Stored data entries
<<<<

(* ===== verification/Cells.v ===== *)
(** * Cells: the buffer seen byte by byte

    The abstract state of a buffer is the sequence of all bytes ever inserted,
    each with its insertion, its offset in it, its visibility and deletions.
    Fragments are runs of cells; splitting one does not change the cells.
    Editing operations are specified on cells. *)

From S2P Require Import Prelude Clock Text Patch Fragment.
From S2P Require Locator.

Record Cell := mkCell {
  c_timestamp : Lamport;
  c_offset : nat;
  c_byte : byte;
  c_visible : bool;
  c_deletions : list Lamport;
  c_undos : Global;
}.

Definition cell_of (f : Fragment) (i : nat) (b : byte) : Cell :=
  mkCell (f_timestamp f) (insertion_offset f + i) b (visible f) (deletions f) (max_undos f).
Definition fcells (f : Fragment) (t : Text) : list Cell := imap (cell_of f) t.

(** The cells of fragments whose visible bytes start [v] and deleted ones [d]. *)
Fixpoint cells (l : list Fragment) (v d : Text) : list Cell :=
  match l with
  | [] => []
  | f :: l =>
      if visible f then fcells f (take (f_len f) v) ++ cells l (drop (f_len f) v) d
      else fcells f (take (f_len f) d) ++ cells l v (drop (f_len f) d)
  end.

Definition visible_bytes (c : list Cell) : Text := c_byte <$> List.filter c_visible c.
Definition deleted_bytes (c : list Cell) : Text := c_byte <$> List.filter (λ x, negb (c_visible x)) c.

(** ** Lengths and summaries *)
Definition vlen (l : list Fragment) : nat := list_sum ((λ f, ts_visible (fragment_text f)) <$> l).
Definition dlen (l : list Fragment) : nat := list_sum ((λ f, ts_deleted (fragment_text f)) <$> l).

#[global] Arguments vlen : simpl never.
#[global] Arguments dlen : simpl never.

Lemma vlen_app l k : vlen (l ++ k) = vlen l + vlen k.
Proof. unfold vlen. by rewrite fmap_app, list_sum_app. Qed.
Lemma dlen_app l k : dlen (l ++ k) = dlen l + dlen k.
Proof. unfold dlen. by rewrite fmap_app, list_sum_app. Qed.
Lemma vlen_cons f l : vlen (f :: l) = ts_visible (fragment_text f) + vlen l.
Proof. done. Qed.
Lemma dlen_cons f l : dlen (f :: l) = ts_deleted (fragment_text f) + dlen l.
Proof. done. Qed.

Lemma vlen_one f : vlen [f] = ts_visible (fragment_text f).
Proof. apply Nat.add_0_r. Qed.
Lemma dlen_one f : dlen [f] = ts_deleted (fragment_text f).
Proof. apply Nat.add_0_r. Qed.

Lemma vis_text f : visible f = true → fragment_text f = mkTextSummary (f_len f) 0.
Proof. unfold fragment_text. by intros ->. Qed.
Lemma hid_text f : visible f = false → fragment_text f = mkTextSummary 0 (f_len f).
Proof. unfold fragment_text. by intros ->. Qed.

Lemma summary_foldl s l :
  fs_text (foldl add_summary s (fragment_summary <$> l)) =
    mkTextSummary (ts_visible (fs_text s) + vlen l) (ts_deleted (fs_text s) + dlen l) ∧
  max_id (foldl add_summary s (fragment_summary <$> l)) = default (max_id s) (f_id <$> last l).
Proof.
  revert s. induction l as [|f l IH]; intros s.
  { simpl. unfold vlen, dlen. simpl. rewrite !Nat.add_0_r. by destruct (fs_text s). }
  rewrite fmap_cons. cbn [foldl]. destruct (IH (add_summary s (fragment_summary f))) as [-> ->]. split.
  - rewrite vlen_cons, dlen_cons. simpl. f_equal; lia.
  - simpl. rewrite Locator.assign_eq. destruct l as [|g l]; [done|].
    change (last (f :: g :: l)) with (last (g :: l)).
    destruct (last (g :: l)) eqn:E; [done|]. by apply last_None in E.
Qed.

Lemma summary_text l : fs_text (summary_of l) = mkTextSummary (vlen l) (dlen l).
Proof. apply (summary_foldl zero_summary l). Qed.

Lemma summary_max_id l : max_id (summary_of l) = default Locator.min (f_id <$> last l).
Proof. apply (summary_foldl zero_summary l). Qed.

(** ** Cells of sequences and of portions *)
Lemma fcells_length f t : length (fcells f t) = length t.
Proof. apply length_imap. Qed.

Lemma cells_app l k v d : cells (l ++ k) v d = cells l v d ++ cells k (drop (vlen l) v) (drop (dlen l) d).
Proof.
  revert v d. induction l as [|f l IH]; intros v d; [done|]. cbn [app cells].
  rewrite vlen_cons, dlen_cons. destruct (visible f) eqn:E.
  - rewrite (vis_text f E), IH, drop_drop, <- app_assoc. done.
  - rewrite (hid_text f E), IH, drop_drop, <- app_assoc. done.
Qed.

(** Bytes beyond those of the fragments do not matter. *)
Lemma cells_ext l v d v' d' :
  vlen l ≤ length v → dlen l ≤ length d → cells l (v ++ v') (d ++ d') = cells l v d.
Proof.
  revert v d. induction l as [|f l IH]; intros v d; [done|]. rewrite vlen_cons, dlen_cons. cbn [cells].
  destruct (visible f) eqn:E; [rewrite (vis_text f E)|rewrite (hid_text f E)]; simpl; intros Hv Hd.
  - rewrite take_app_le, drop_app_le by lia. f_equal. apply IH; rewrite ?length_drop; lia.
  - rewrite take_app_le, drop_app_le by lia. f_equal. apply IH; rewrite ?length_drop; lia.
Qed.

Lemma cells_length l v d : vlen l ≤ length v → dlen l ≤ length d → length (cells l v d) = vlen l + dlen l.
Proof.
  revert v d. induction l as [|f l IH]; intros v d; [done|]. rewrite vlen_cons, dlen_cons. cbn [cells].
  destruct (visible f) eqn:E; [rewrite (vis_text f E)|rewrite (hid_text f E)]; simpl; intros Hv Hd;
    rewrite length_app, fcells_length, length_take, IH by (rewrite ?length_drop; lia); lia.
Qed.

Lemma fcells_drop f a t :
  drop a (fcells f t) = imap (λ i, cell_of f (a + i)) (drop a t).
Proof.
  apply list_eq. intros i. unfold fcells. by rewrite lookup_drop, !list_lookup_imap, lookup_drop.
Qed.
Lemma fcells_take f n t : take n (fcells f t) = fcells f (take n t).
Proof.
  apply list_eq. intros i. unfold fcells. destruct (decide (i < n)).
  - by rewrite lookup_take_lt, !list_lookup_imap, lookup_take_lt.
  - rewrite lookup_take_ge by lia. by rewrite list_lookup_imap, lookup_take_ge by lia.
Qed.

Lemma fcells_portion f g a n t :
  f_timestamp g = f_timestamp f → insertion_offset g = insertion_offset f + a → visible g = visible f →
  deletions g = deletions f → max_undos g = max_undos f →
  fcells g (take n (drop a t)) = take n (drop a (fcells f t)).
Proof.
  intros Ht Ho Hv Hd Hu. rewrite fcells_drop. apply list_eq. intros i. unfold fcells.
  destruct (decide (i < n)).
  - rewrite list_lookup_imap, !lookup_take_lt, list_lookup_imap by done.
    destruct (drop a t !! i); [|done]. simpl. unfold cell_of. by rewrite Ht, Ho, Hv, Hd, Hu, Nat.add_assoc.
  - by rewrite list_lookup_imap, !lookup_take_ge by lia.
Qed.

Lemma fcells_visible f t : Forall (λ c, c_visible c = visible f) (fcells f t).
Proof.
  apply Forall_lookup. intros i c. unfold fcells. rewrite list_lookup_imap.
  destruct (t !! i); [|done]. by intros [= <-].
Qed.
Lemma fcells_bytes f t : c_byte <$> fcells f t = t.
Proof. apply list_eq. intros i. unfold fcells. rewrite list_lookup_fmap, list_lookup_imap. by destruct (t !! i). Qed.

(** ** The two texts *)
Lemma filter_all {A} (p : A → bool) l : Forall (λ x, p x = true) l → List.filter p l = l.
Proof. induction 1 as [|x l Hx _ IH]; simpl; [done|]. by rewrite Hx, IH. Qed.
Lemma filter_none {A} (p : A → bool) l : Forall (λ x, p x = false) l → List.filter p l = [].
Proof. induction 1 as [|x l Hx _ IH]; simpl; [done|]. by rewrite Hx, IH. Qed.

Lemma visible_bytes_app c k : visible_bytes (c ++ k) = visible_bytes c ++ visible_bytes k.
Proof. unfold visible_bytes. by rewrite List.filter_app, fmap_app. Qed.
Lemma deleted_bytes_app c k : deleted_bytes (c ++ k) = deleted_bytes c ++ deleted_bytes k.
Proof. unfold deleted_bytes. by rewrite List.filter_app, fmap_app. Qed.

Lemma fcells_texts f t :
  visible_bytes (fcells f t) = (if visible f then t else []) ∧
  deleted_bytes (fcells f t) = (if visible f then [] else t).
Proof.
  pose proof (fcells_visible f t) as Hf. unfold visible_bytes, deleted_bytes. destruct (visible f).
  - rewrite filter_all, filter_none, fcells_bytes; [done| |exact Hf].
    eapply Forall_impl; [exact Hf|]. by intros c ->.
  - rewrite (filter_none c_visible), filter_all, fcells_bytes; [done| |exact Hf].
    eapply Forall_impl; [exact Hf|]. by intros c ->.
Qed.

Lemma cells_texts l v d :
  vlen l ≤ length v → dlen l ≤ length d →
  visible_bytes (cells l v d) = take (vlen l) v ∧ deleted_bytes (cells l v d) = take (dlen l) d.
Proof.
  revert v d. induction l as [|f l IH]; intros v d; [done|]. rewrite vlen_cons, dlen_cons. cbn [cells].
  destruct (visible f) eqn:E; [rewrite (vis_text f E)|rewrite (hid_text f E)]; simpl; intros Hv Hd;
    match goal with |- context [fcells f ?t] => destruct (fcells_texts f t) as [Hfv Hfd] end;
    rewrite E in Hfv, Hfd; rewrite visible_bytes_app, deleted_bytes_app, Hfv, Hfd.
  - destruct (IH (drop (f_len f) v) d) as [-> ->]; [rewrite length_drop; lia|lia|].
    by rewrite take_take_drop.
  - destruct (IH v (drop (f_len f) d)) as [-> ->]; [lia|rewrite length_drop; lia|].
    by rewrite take_take_drop.
Qed.

(** ** Editing cells

    An edit keeps a stretch [k] of cells, inserts the new text as visible
    cells, and deletes the visible cells of a stretch [r]; its range in the
    full text (deleted bytes included) is where [r] lies among the old cells. *)
Definition delete_cell (ts : Lamport) (c : Cell) : Cell :=
  if c_visible c then mkCell (c_timestamp c) (c_offset c) (c_byte c) false (c_deletions c ++ [ts]) (c_undos c)
  else c.
Definition inserted_cells (ts : Lamport) (off : nat) (t : Text) : list Cell :=
  imap (λ i b, mkCell ts (off + i) b true [] new_global) t.

Record TextEdit := mkTextEdit { e_start : nat; e_end : nat; e_text : Text }.

Definition vcount (c : list Cell) : nat := length (visible_bytes c).

Inductive edited (ts : Lamport) : nat → nat → nat → list TextEdit → list (nat * nat) →
    list Cell → list Cell → Prop :=
| edited_done idx pos off c : edited ts idx pos off [] [] c c
| edited_edit idx pos off k r c c' t edits ranges :
    edited ts (idx + length k + length r) (pos + vcount k + vcount r) (off + length t) edits ranges c c' →
    edited ts idx pos off
      (mkTextEdit (pos + vcount k) (pos + vcount k + vcount r) t :: edits)
      ((idx + length k, idx + length k + length r) :: ranges)
      (k ++ r ++ c) (k ++ inserted_cells ts off t ++ (delete_cell ts <$> r) ++ c').

(** The text with the edits made, from position [pos]; [v] is the rest. *)
Fixpoint splice (pos : nat) (edits : list TextEdit) (v : Text) : Text :=
  match edits with
  | [] => v
  | e :: edits => take (e_start e - pos) v ++ e_text e ++ splice (e_end e) edits (drop (e_end e - pos) v)
  end.

Lemma deleted_invisible ts c : visible_bytes (delete_cell ts <$> c) = [].
Proof.
  unfold visible_bytes. rewrite filter_none; [done|]. apply Forall_fmap, Forall_forall. intros x _.
  unfold delete_cell. simpl. by destruct (c_visible x) eqn:E.
Qed.

Lemma inserted_fcells ts off t i : inserted_cells ts off t = fcells (mkFragment i ts off (length t) true [] new_global) t.
Proof. done. Qed.

Lemma inserted_visible ts off t : visible_bytes (inserted_cells ts off t) = t.
Proof. rewrite (inserted_fcells ts off t Locator.min). apply fcells_texts. Qed.

Lemma edited_splice ts idx pos off edits ranges c c' :
  edited ts idx pos off edits ranges c c' → visible_bytes c' = splice pos edits (visible_bytes c).
Proof.
  induction 1 as [|idx pos off k r c c' t edits ranges _ IH]; [done|].
  cbn [splice e_start e_end e_text].
  rewrite !visible_bytes_app, inserted_visible, deleted_invisible, IH. unfold vcount.
  replace (pos + length (visible_bytes k) - pos) with (length (visible_bytes k)) by lia.
  rewrite take_app_length. do 2 f_equal. simpl. f_equal.
  replace (pos + length (visible_bytes k) + length (visible_bytes r) - pos)
    with (length (visible_bytes k ++ visible_bytes r)) by (rewrite length_app; lia).
  by rewrite app_assoc, drop_app_length.
Qed.

(** Appending fragments together with their texts. *)
Lemma cells_append l k v d v' d' :
  vlen l = length v → dlen l = length d → cells (l ++ k) (v ++ v') (d ++ d') = cells l v d ++ cells k v' d'.
Proof.
  intros Hv Hd. rewrite cells_app, cells_ext by lia. by rewrite Hv, Hd, !drop_app_length.
Qed.

Lemma cells_snoc l f v d t :
  vlen l = length v → dlen l = length d → length t = f_len f →
  cells (l ++ [f]) (if visible f then v ++ t else v) (if visible f then d else d ++ t) = cells l v d ++ fcells f t.
Proof.
  intros Hv Hd Ht. destruct (visible f) eqn:E.
  - rewrite <- (app_nil_r d) at 1. rewrite cells_append by done. cbn [cells]. rewrite E.
    by rewrite firstn_all2, app_nil_r by lia.
  - rewrite <- (app_nil_r v) at 1. rewrite cells_append by done. cbn [cells]. rewrite E.
    by rewrite firstn_all2, app_nil_r by lia.
Qed.

(** A piece of a visible fragment, kept or deleted. *)
Record piece (ts : Lamport) (f g : Fragment) (a n : nat) (deleted : bool) : Prop := {
  piece_timestamp : f_timestamp g = f_timestamp f;
  piece_offset : insertion_offset g = insertion_offset f + a;
  piece_len : f_len g = n;
  piece_visible : visible g = negb deleted;
  piece_deletions : deletions g = deletions f ++ (if deleted then [ts] else []);
  piece_undos : max_undos g = max_undos f;
}.

Lemma fcells_piece ts f g a n (deleted : bool) t :
  visible f = true → piece ts f g a n deleted →
  fcells g (take n (drop a t)) =
    (if deleted then fmap (delete_cell ts) else id) (take n (drop a (fcells f t))).
Proof.
  intros Hf [Ht Ho Hl Hv Hd Hu]. destruct deleted.
  - set (g0 := mkFragment (f_id g) (f_timestamp f) (insertion_offset f + a) n true (deletions f) (max_undos f)).
    rewrite <- (fcells_portion f g0 a n t) by done. apply list_eq. intros i.
    unfold fcells. rewrite list_lookup_fmap, !list_lookup_imap. destruct (take n (drop a t) !! i); [|done].
    simpl. unfold cell_of, delete_cell. simpl. by rewrite Ht, Ho, Hv, Hd, Hu.
  - rewrite app_nil_r in Hd. by apply fcells_portion; rewrite ?Hf.
Qed.

(** Deleting does nothing to deleted cells. *)
Lemma delete_hidden ts f t : visible f = false → delete_cell ts <$> fcells f t = fcells f t.
Proof.
  intros Hf. pose proof (fcells_visible f t) as Hv. rewrite Hf in Hv.
  induction Hv as [|c l Hc _ IH]; [done|]. rewrite fmap_cons, IH. unfold delete_cell. by rewrite Hc.
Qed.

(** The cells that remain after part of the first fragment. *)
Lemma remaining_texts f l v d a :
  vlen (f :: l) = length v → dlen (f :: l) = length d → (visible f = false → a = 0) → a ≤ f_len f →
  visible_bytes (drop a (cells (f :: l) v d)) = drop a v ∧ length (drop a (cells (f :: l) v d)) = length v - a + length d.
Proof.
  intros Hv Hd Ha Hle. split; [|rewrite length_drop, cells_length by lia; rewrite Hv, Hd].
  2: { destruct (visible f) eqn:E; [|rewrite Ha by done; lia].
       rewrite vlen_cons, (vis_text f E) in Hv. simpl in Hv. lia. }
  destruct (cells_texts (f :: l) v d ltac:(lia) ltac:(lia)) as [Hb _].
  rewrite Hv, firstn_all in Hb.
  destruct (visible f) eqn:E; [|rewrite Ha by done; by rewrite !drop_0].
  rewrite vlen_cons, (vis_text f E) in Hv. simpl in Hv.
  rewrite <- Hb at 2. cbn [cells]. rewrite E.
  rewrite drop_app_le by (rewrite fcells_length, length_take; lia). rewrite !visible_bytes_app.
  pose proof (fcells_visible f (take (f_len f) v)) as Hf. rewrite E in Hf.
  assert (∀ k, Forall (λ c, c_visible c = true) k → visible_bytes k = c_byte <$> k) as Hall.
  { intros k Hk. unfold visible_bytes. by rewrite filter_all. }
  rewrite (Hall _ Hf), (Hall (drop a _)) by by apply Forall_drop.
  rewrite drop_app_le by (rewrite length_fmap, fcells_length, length_take; lia). by rewrite fmap_drop.
Qed.

Lemma vcount_app k c : vcount (k ++ c) = vcount k + vcount c.
Proof. unfold vcount. by rewrite visible_bytes_app, length_app. Qed.

(** Cells kept before the first edit. *)
Lemma edited_keep ts idx pos off k edits ranges c c' :
  edited ts (idx + length k) (pos + vcount k) off edits ranges c c' →
  edited ts idx pos off edits ranges (k ++ c) (k ++ c').
Proof.
  intros H. inversion H as [|? ? ? k0 r c0 c0' t edits0 ranges0 H']; subst; [constructor|].
  pose proof (edited_edit ts idx pos off (k ++ k0) r c0 c0' t edits0 ranges0) as He.
  rewrite vcount_app, length_app, !Nat.add_assoc, <- !app_assoc in He. exact (He H').
Qed.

>>>>

**EXERCISE PROMPT:** In the entries above, find the line holding "destruct (last (g" and the line holding "apply list_eq. intros i. unfold fcells. destruct"; print both of them and every line between, exactly, and nothing else.

**WRITTEN SOLUTION:**
    destruct (last (g :: l)) eqn:E; [done|]. by apply last_None in E.
Qed.

Lemma summary_text l : fs_text (summary_of l) = mkTextSummary (vlen l) (dlen l).
Proof. apply (summary_foldl zero_summary l). Qed.

Lemma summary_max_id l : max_id (summary_of l) = default Locator.min (f_id <$> last l).
Proof. apply (summary_foldl zero_summary l). Qed.

(** ** Cells of sequences and of portions *)
Lemma fcells_length f t : length (fcells f t) = length t.
Proof. apply length_imap. Qed.

Lemma cells_app l k v d : cells (l ++ k) v d = cells l v d ++ cells k (drop (vlen l) v) (drop (dlen l) d).
Proof.
  revert v d. induction l as [|f l IH]; intros v d; [done|]. cbn [app cells].
  rewrite vlen_cons, dlen_cons. destruct (visible f) eqn:E.
  - rewrite (vis_text f E), IH, drop_drop, <- app_assoc. done.
  - rewrite (hid_text f E), IH, drop_drop, <- app_assoc. done.
Qed.

(** Bytes beyond those of the fragments do not matter. *)
Lemma cells_ext l v d v' d' :
  vlen l ≤ length v → dlen l ≤ length d → cells l (v ++ v') (d ++ d') = cells l v d.
Proof.
  revert v d. induction l as [|f l IH]; intros v d; [done|]. rewrite vlen_cons, dlen_cons. cbn [cells].
  destruct (visible f) eqn:E; [rewrite (vis_text f E)|rewrite (hid_text f E)]; simpl; intros Hv Hd.
  - rewrite take_app_le, drop_app_le by lia. f_equal. apply IH; rewrite ?length_drop; lia.
  - rewrite take_app_le, drop_app_le by lia. f_equal. apply IH; rewrite ?length_drop; lia.
Qed.

Lemma cells_length l v d : vlen l ≤ length v → dlen l ≤ length d → length (cells l v d) = vlen l + dlen l.
Proof.
  revert v d. induction l as [|f l IH]; intros v d; [done|]. rewrite vlen_cons, dlen_cons. cbn [cells].
  destruct (visible f) eqn:E; [rewrite (vis_text f E)|rewrite (hid_text f E)]; simpl; intros Hv Hd;
    rewrite length_app, fcells_length, length_take, IH by (rewrite ?length_drop; lia); lia.
Qed.

Lemma fcells_drop f a t :
  drop a (fcells f t) = imap (λ i, cell_of f (a + i)) (drop a t).
Proof.
  apply list_eq. intros i. unfold fcells. by rewrite lookup_drop, !list_lookup_imap, lookup_drop.
Qed.
Lemma fcells_take f n t : take n (fcells f t) = fcells f (take n t).
Proof.
  apply list_eq. intros i. unfold fcells. destruct (decide (i < n)).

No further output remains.